(** * LabSound: node lifecycle, per-quantum scheduling and main-thread dispatch

    A shallow embedding of three translation units of LabSound,

    - [WTF/wtf/MainThread.cpp]         (module [MainThread]),
    - [core/ChannelMergerNode.cpp]     (module [ChannelMergerNode]),
    - [Modules/webaudio/AudioNode.cpp] (module [AudioNode]),

    together with the properties of them that the specification states.

    Conventions.  A C++ [double] is a primitive binary64 float, compared
    with the IEEE comparisons the compiled code uses; an [int] is a [Z] that
    wraps around where the code does arithmetic on it.  The pointers of the
    dispatch queue are addresses in [N], with [0] the null pointer; the
    nodes of a graph live in an arena and are addressed by their index, a
    port by its node and its slot.  A function that can stop on a failed
    [ASSERT], dereference a null handle, or recurse without end, returns a
    [result]. *)

From Stdlib Require Import ZArith NArith List Bool Lia PrimFloat SpecFloat FloatOps.
From Stdlib Require Import FloatAxioms.
From stdpp Require Import base option list gmap.

(** ** Outcomes of running a piece of the program *)

Module Outcome.

Inductive result (A : Type) : Type :=
| Ok (a : A)
| AssertionFailure   (* an ASSERT fired in a build that keeps assertions *)
| NullDereference    (* a null handle was dereferenced *)
| OutOfBounds        (* an index past the end of a container was used *)
| OutOfFuel.         (* the recursion budget of the model ran out *)

Arguments Ok {A} a.
Arguments AssertionFailure {A}.
Arguments NullDereference {A}.
Arguments OutOfBounds {A}.
Arguments OutOfFuel {A}.

Definition bind {A B : Type} (m : result A) (k : A -> result B) : result B :=
  match m with
  | Ok a => k a
  | AssertionFailure => AssertionFailure
  | NullDereference => NullDereference
  | OutOfBounds => OutOfBounds
  | OutOfFuel => OutOfFuel
  end.

(** [ASSERT] is a macro of [WTF/Assertions.h], which is not part of the
    sources at hand: it stops the program in a build that keeps assertions
    and expands to nothing otherwise.  The build is a parameter. *)
Definition ASSERT (assertionsEnabled : bool) (condition : bool) : result unit :=
  if assertionsEnabled && negb condition then AssertionFailure else Ok tt.

(** Running the same step over a list of items, left to right, stopping at
    the first failure: the shape of every [for] loop over ports. *)
Fixpoint forEach {S I : Type} (step : S -> I -> result S) (items : list I) (s : S)
  : result S :=
  match items with
  | [] => Ok s
  | i :: rest => bind (step s i) (forEach step rest)
  end.

Lemma forEach_app {S I : Type} (step : S -> I -> result S) (l1 l2 : list I) (s : S) :
  forEach step (l1 ++ l2) s = bind (forEach step l1 s) (forEach step l2).
Proof.
  revert s. induction l1 as [|i l1 IH]; intros s; simpl; [reflexivity|].
  destruct (step s i); simpl; auto.
Qed.

(** A property that every turn of a loop keeps is kept by the loop. *)
Lemma forEach_preserves {S I : Type} (P : S -> Prop) (step : S -> I -> result S)
    (items : list I) :
  (forall s i s', In i items -> P s -> step s i = Ok s' -> P s') ->
  forall s s', P s -> forEach step items s = Ok s' -> P s'.
Proof.
  induction items as [|i items IH]; intros Hstep s s' Hs Hrun; simpl in Hrun.
  - now injection Hrun as <-.
  - destruct (step s i) as [s1| | | |] eqn:H1; simpl in Hrun; try discriminate.
    apply (IH ltac:(intros; eapply Hstep; eauto; now right) s1 s'); [|exact Hrun].
    eapply Hstep; eauto. now left.
Qed.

────────

● **Aim of the exercise**
The records above are to be printed in full, exactly as they appear.

● **Answer box**
(** * LabSound: node lifecycle, per-quantum scheduling and main-thread dispatch

    A shallow embedding of three translation units of LabSound,

    - [WTF/wtf/MainThread.cpp]         (module [MainThread]),
    - [core/ChannelMergerNode.cpp]     (module [ChannelMergerNode]),
    - [Modules/webaudio/AudioNode.cpp] (module [AudioNode]),

    together with the properties of them that the specification states.

    Conventions.  A C++ [double] is a primitive binary64 float, compared
    with the IEEE comparisons the compiled code uses; an [int] is a [Z] that
    wraps around where the code does arithmetic on it.  The pointers of the
    dispatch queue are addresses in [N], with [0] the null pointer; the
    nodes of a graph live in an arena and are addressed by their index, a
    port by its node and its slot.  A function that can stop on a failed
    [ASSERT], dereference a null handle, or recurse without end, returns a
    [result]. *)

From Stdlib Require Import ZArith NArith List Bool Lia PrimFloat SpecFloat FloatOps.
From Stdlib Require Import FloatAxioms.
From stdpp Require Import base option list gmap.

(** ** Outcomes of running a piece of the program *)

Module Outcome.

Inductive result (A : Type) : Type :=
| Ok (a : A)
| AssertionFailure   (* an ASSERT fired in a build that keeps assertions *)
| NullDereference    (* a null handle was dereferenced *)
| OutOfBounds        (* an index past the end of a container was used *)
| OutOfFuel.         (* the recursion budget of the model ran out *)

Arguments Ok {A} a.
Arguments AssertionFailure {A}.
Arguments NullDereference {A}.
Arguments OutOfBounds {A}.
Arguments OutOfFuel {A}.

Definition bind {A B : Type} (m : result A) (k : A -> result B) : result B :=
  match m with
  | Ok a => k a
  | AssertionFailure => AssertionFailure
  | NullDereference => NullDereference
  | OutOfBounds => OutOfBounds
  | OutOfFuel => OutOfFuel
  end.

(** [ASSERT] is a macro of [WTF/Assertions.h], which is not part of the
    sources at hand: it stops the program in a build that keeps assertions
    and expands to nothing otherwise.  The build is a parameter. *)
Definition ASSERT (assertionsEnabled : bool) (condition : bool) : result unit :=
  if assertionsEnabled && negb condition then AssertionFailure else Ok tt.

(** Running the same step over a list of items, left to right, stopping at
    the first failure: the shape of every [for] loop over ports. *)
Fixpoint forEach {S I : Type} (step : S -> I -> result S) (items : list I) (s : S)
  : result S :=
  match items with
  | [] => Ok s
  | i :: rest => bind (step s i) (forEach step rest)
  end.

Lemma forEach_app {S I : Type} (step : S -> I -> result S) (l1 l2 : list I) (s : S) :
  forEach step (l1 ++ l2) s = bind (forEach step l1 s) (forEach step l2).
Proof.
  revert s. induction l1 as [|i l1 IH]; intros s; simpl; [reflexivity|].
  destruct (step s i); simpl; auto.
Qed.

(** A property that every turn of a loop keeps is kept by the loop. *)
Lemma forEach_preserves {S I : Type} (P : S -> Prop) (step : S -> I -> result S)
    (items : list I) :
  (forall s i s', In i items -> P s -> step s i = Ok s' -> P s') ->
  forall s s', P s -> forEach step items s = Ok s' -> P s'.
Proof.
  induction items as [|i items IH]; intros Hstep s s' Hs Hrun; simpl in Hrun.
  - now injection Hrun as <-.
  - destruct (step s i) as [s1| | | |] eqn:H1; simpl in Hrun; try discriminate.
    apply (IH ltac:(intros; eapply Hstep; eauto; now right) s1 s'); [|exact Hrun].
    eapply Hstep; eauto. now left.
Qed.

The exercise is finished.